BEGIN Extracted records

Definition do_call (c : device_call) : iodev_prog (hw := hw) Z :=
  match c with
  | CallOpen ok now cb fmt => cras_iodev_open fuel ok now cb fmt
  | CallClose => cras_iodev_close
  | CallAddStream fresh p a => cras_iodev_add_stream fresh p a
  | CallStartStream fresh p => ignore (cras_iodev_start_stream fresh p)
  | CallRmStream r => ignore (cras_iodev_rm_stream r)
  | CallPrepareOutput => cras_iodev_prepare_output_before_write_samples fuel
  | CallPutOutputBuffer f n ask conv => ignore (cras_iodev_put_output_buffer f n ask conv)
  | CallFillZeros n => cras_iodev_fill_odev_zeros fuel n
  | CallFramesQueued => ignore cras_iodev_frames_queued
  | CallUnderrun => cras_iodev_output_underrun fuel
  | CallNoStreamPlayback e => cras_iodev_default_no_stream_playback fuel e
  | CallStartRamp r => cras_iodev_start_ramp r
  | CallStartVolumeRamp o n => cras_iodev_start_volume_ramp o n
  | CallFramesToPlay => ignore cras_iodev_default_frames_to_play_in_sleep
  end.

(** Where a call may lead: an output device's state before and after, the
    result, and whether streams are left. *)
Definition leads_to (c : device_call) (old : CRAS_IODEV_STATE) (rc : Z) (new : CRAS_IODEV_STATE) (left : dlist attached)
  : Prop :=
  match c with
  | CallOpen _ _ _ _ =>
      new = old \/ rc = 0 /\ (new = CRAS_IODEV_STATE_OPEN \/ new = CRAS_IODEV_STATE_NO_STREAM_RUN)
  | CallClose => if bool_decide (rc = 0) then new = CRAS_IODEV_STATE_CLOSE else new = old
  | CallRmStream _ =>
      new = old \/ old = CRAS_IODEV_STATE_NORMAL_RUN /\ new = CRAS_IODEV_STATE_NO_STREAM_RUN /\ left = []
  | CallPrepareOutput =>
      new = old \/
      (old = CRAS_IODEV_STATE_OPEN \/ old = CRAS_IODEV_STATE_NO_STREAM_RUN) /\ rc = 0 /\ new = CRAS_IODEV_STATE_NORMAL_RUN
  | _ => new = old
  end.

(** The programs over the parts that the diagram does not show. *)
Lemma quiet {A} (m : iodev_prog (hw := hw) A) s : keeps view_of m -> io_direction (dev s) = CRAS_STREAM_OUTPUT ->
  yields m s (fun _ s' => io_direction (dev s') = CRAS_STREAM_OUTPUT /\ state_of s' = state_of s).
Proof.
  intros Hm Hd. eapply yields_mono; [apply Hm|]. intros a s' Hv. unfold view_of in Hv. unfold state_of.
  split; congruence.
Qed.

Lemma keeps_ignore {A} (m : iodev_prog (hw := hw) A) : keeps view_of m -> keeps view_of (ignore m).
Proof. intros Hm. unfold ignore. apply keeps_bind; [done|]. intros. apply keeps_ret. Qed.

Lemma yields_start s :
  io_direction (dev s) = CRAS_STREAM_OUTPUT ->
  yields cras_iodev_start s (fun rc s' => io_direction (dev s') = CRAS_STREAM_OUTPUT /\
    (state_of s' = state_of s /\ rc <> 0 \/
     state_of s <> CRAS_IODEV_STATE_CLOSE /\ rc = 0 /\ state_of s' = CRAS_IODEV_STATE_NORMAL_RUN)).
Proof.
  intros Hd. unfold cras_iodev_start, get_dev. prog_step. unfold cras_iodev_is_open.
  case_bool_decide as Hc; cbn [negb]; [by split; [|left]|].
  destruct (start (dev s)) as [op|] eqn:Hop; [|by split; [|left]].
  eapply yields_keeps; [exact (dk_start _ _ Hop)|]. intros rc s1 Hv.
  injection Hv as H1 H2 H3. destruct (Z.eqb_spec rc 0) as [->|Hrc]; cbn [negb].
  - unfold set_dev. prog_step. prog_step. split; [exact (eq_trans H2 Hd)|right; by split_and!].
  - prog_step. split; [exact (eq_trans H2 Hd)|left; by split].
Qed.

END Extracted records

Exercise details:
Would you transcribe every entry exactly, leaving nothing out?

Answer section:
Definition do_call (c : device_call) : iodev_prog (hw := hw) Z :=
  match c with
  | CallOpen ok now cb fmt => cras_iodev_open fuel ok now cb fmt
  | CallClose => cras_iodev_close
  | CallAddStream fresh p a => cras_iodev_add_stream fresh p a
  | CallStartStream fresh p => ignore (cras_iodev_start_stream fresh p)
  | CallRmStream r => ignore (cras_iodev_rm_stream r)
  | CallPrepareOutput => cras_iodev_prepare_output_before_write_samples fuel
  | CallPutOutputBuffer f n ask conv => ignore (cras_iodev_put_output_buffer f n ask conv)
  | CallFillZeros n => cras_iodev_fill_odev_zeros fuel n
  | CallFramesQueued => ignore cras_iodev_frames_queued
  | CallUnderrun => cras_iodev_output_underrun fuel
  | CallNoStreamPlayback e => cras_iodev_default_no_stream_playback fuel e
  | CallStartRamp r => cras_iodev_start_ramp r
  | CallStartVolumeRamp o n => cras_iodev_start_volume_ramp o n
  | CallFramesToPlay => ignore cras_iodev_default_frames_to_play_in_sleep
  end.

(** Where a call may lead: an output device's state before and after, the
    result, and whether streams are left. *)
Definition leads_to (c : device_call) (old : CRAS_IODEV_STATE) (rc : Z) (new : CRAS_IODEV_STATE) (left : dlist attached)
  : Prop :=
  match c with
  | CallOpen _ _ _ _ =>
      new = old \/ rc = 0 /\ (new = CRAS_IODEV_STATE_OPEN \/ new = CRAS_IODEV_STATE_NO_STREAM_RUN)
  | CallClose => if bool_decide (rc = 0) then new = CRAS_IODEV_STATE_CLOSE else new = old
  | CallRmStream _ =>
      new = old \/ old = CRAS_IODEV_STATE_NORMAL_RUN /\ new = CRAS_IODEV_STATE_NO_STREAM_RUN /\ left = []
  | CallPrepareOutput =>
      new = old \/
      (old = CRAS_IODEV_STATE_OPEN \/ old = CRAS_IODEV_STATE_NO_STREAM_RUN) /\ rc = 0 /\ new = CRAS_IODEV_STATE_NORMAL_RUN
  | _ => new = old
  end.

(** The programs over the parts that the diagram does not show. *)
Lemma quiet {A} (m : iodev_prog (hw := hw) A) s : keeps view_of m -> io_direction (dev s) = CRAS_STREAM_OUTPUT ->
  yields m s (fun _ s' => io_direction (dev s') = CRAS_STREAM_OUTPUT /\ state_of s' = state_of s).
Proof.
  intros Hm Hd. eapply yields_mono; [apply Hm|]. intros a s' Hv. unfold view_of in Hv. unfold state_of.
  split; congruence.
Qed.

Lemma keeps_ignore {A} (m : iodev_prog (hw := hw) A) : keeps view_of m -> keeps view_of (ignore m).
Proof. intros Hm. unfold ignore. apply keeps_bind; [done|]. intros. apply keeps_ret. Qed.

Lemma yields_start s :
  io_direction (dev s) = CRAS_STREAM_OUTPUT ->
  yields cras_iodev_start s (fun rc s' => io_direction (dev s') = CRAS_STREAM_OUTPUT /\
    (state_of s' = state_of s /\ rc <> 0 \/
     state_of s <> CRAS_IODEV_STATE_CLOSE /\ rc = 0 /\ state_of s' = CRAS_IODEV_STATE_NORMAL_RUN)).
Proof.
  intros Hd. unfold cras_iodev_start, get_dev. prog_step. unfold cras_iodev_is_open.
  case_bool_decide as Hc; cbn [negb]; [by split; [|left]|].
  destruct (start (dev s)) as [op|] eqn:Hop; [|by split; [|left]].
  eapply yields_keeps; [exact (dk_start _ _ Hop)|]. intros rc s1 Hv.
  injection Hv as H1 H2 H3. destruct (Z.eqb_spec rc 0) as [->|Hrc]; cbn [negb].
  - unfold set_dev. prog_step. prog_step. split; [exact (eq_trans H2 Hd)|right; by split_and!].
  - prog_step. split; [exact (eq_trans H2 Hd)|left; by split].
Qed.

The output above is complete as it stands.